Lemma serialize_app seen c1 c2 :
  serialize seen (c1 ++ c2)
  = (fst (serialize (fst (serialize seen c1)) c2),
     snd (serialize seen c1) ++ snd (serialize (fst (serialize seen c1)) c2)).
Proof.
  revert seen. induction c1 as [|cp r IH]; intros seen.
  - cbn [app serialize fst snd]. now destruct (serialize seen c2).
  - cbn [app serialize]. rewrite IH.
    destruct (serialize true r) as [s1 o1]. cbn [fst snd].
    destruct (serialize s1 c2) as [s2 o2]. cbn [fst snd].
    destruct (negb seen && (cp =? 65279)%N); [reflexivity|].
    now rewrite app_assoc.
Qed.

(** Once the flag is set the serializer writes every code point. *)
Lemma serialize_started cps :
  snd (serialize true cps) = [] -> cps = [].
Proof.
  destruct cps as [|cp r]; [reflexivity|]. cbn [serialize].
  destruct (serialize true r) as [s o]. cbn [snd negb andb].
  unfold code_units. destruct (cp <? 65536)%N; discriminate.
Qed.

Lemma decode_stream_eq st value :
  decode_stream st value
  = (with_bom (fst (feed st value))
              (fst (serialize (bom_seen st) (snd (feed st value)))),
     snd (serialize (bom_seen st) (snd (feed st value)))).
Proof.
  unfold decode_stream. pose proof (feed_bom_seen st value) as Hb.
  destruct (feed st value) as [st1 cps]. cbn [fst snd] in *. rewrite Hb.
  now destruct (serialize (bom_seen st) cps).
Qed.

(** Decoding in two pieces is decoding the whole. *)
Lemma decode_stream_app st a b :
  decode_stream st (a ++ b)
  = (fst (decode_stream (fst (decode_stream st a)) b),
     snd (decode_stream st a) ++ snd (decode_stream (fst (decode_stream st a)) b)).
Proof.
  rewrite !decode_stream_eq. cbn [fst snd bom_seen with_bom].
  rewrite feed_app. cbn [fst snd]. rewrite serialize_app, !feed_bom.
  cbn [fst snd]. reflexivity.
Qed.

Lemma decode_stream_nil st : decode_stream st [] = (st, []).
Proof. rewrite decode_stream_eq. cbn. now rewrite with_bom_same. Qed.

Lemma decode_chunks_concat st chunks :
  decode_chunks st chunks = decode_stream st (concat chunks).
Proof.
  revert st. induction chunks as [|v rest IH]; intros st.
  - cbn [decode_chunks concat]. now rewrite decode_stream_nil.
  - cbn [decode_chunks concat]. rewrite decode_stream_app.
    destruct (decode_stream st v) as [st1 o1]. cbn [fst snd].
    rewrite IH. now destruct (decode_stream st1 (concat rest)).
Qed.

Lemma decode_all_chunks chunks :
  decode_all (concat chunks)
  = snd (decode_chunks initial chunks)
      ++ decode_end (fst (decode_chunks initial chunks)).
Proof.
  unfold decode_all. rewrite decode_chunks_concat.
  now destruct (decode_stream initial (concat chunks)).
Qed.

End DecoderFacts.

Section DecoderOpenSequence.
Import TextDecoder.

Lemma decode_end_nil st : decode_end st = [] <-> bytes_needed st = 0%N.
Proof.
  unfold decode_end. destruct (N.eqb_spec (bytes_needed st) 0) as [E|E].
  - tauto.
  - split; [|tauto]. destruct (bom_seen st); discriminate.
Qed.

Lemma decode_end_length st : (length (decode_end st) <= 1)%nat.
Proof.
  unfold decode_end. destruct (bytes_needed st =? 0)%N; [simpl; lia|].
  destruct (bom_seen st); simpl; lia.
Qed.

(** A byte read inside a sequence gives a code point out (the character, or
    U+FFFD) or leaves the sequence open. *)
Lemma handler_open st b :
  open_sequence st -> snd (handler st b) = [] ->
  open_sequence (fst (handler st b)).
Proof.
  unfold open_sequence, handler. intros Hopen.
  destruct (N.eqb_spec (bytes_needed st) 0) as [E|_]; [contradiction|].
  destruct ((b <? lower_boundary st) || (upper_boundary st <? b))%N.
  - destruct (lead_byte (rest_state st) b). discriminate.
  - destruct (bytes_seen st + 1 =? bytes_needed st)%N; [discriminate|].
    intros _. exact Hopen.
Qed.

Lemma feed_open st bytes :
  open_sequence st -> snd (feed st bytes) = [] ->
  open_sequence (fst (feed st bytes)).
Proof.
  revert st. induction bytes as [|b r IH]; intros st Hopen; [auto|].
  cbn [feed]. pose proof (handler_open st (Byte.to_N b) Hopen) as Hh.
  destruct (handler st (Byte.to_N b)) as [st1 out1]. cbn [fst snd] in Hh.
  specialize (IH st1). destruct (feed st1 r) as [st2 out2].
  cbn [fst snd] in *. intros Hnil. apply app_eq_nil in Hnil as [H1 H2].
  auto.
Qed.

• **Task description**: Search the entries for the word "discriminate", then gather every line that has it.

• **Response below**:
  unfold code_units. destruct (cp <? 65536)%N; discriminate.
  - split; [|tauto]. destruct (bom_seen st); discriminate.
  - destruct (lead_byte (rest_state st) b). discriminate.
  - destruct (bytes_seen st + 1 =? bytes_needed st)%N; [discriminate|].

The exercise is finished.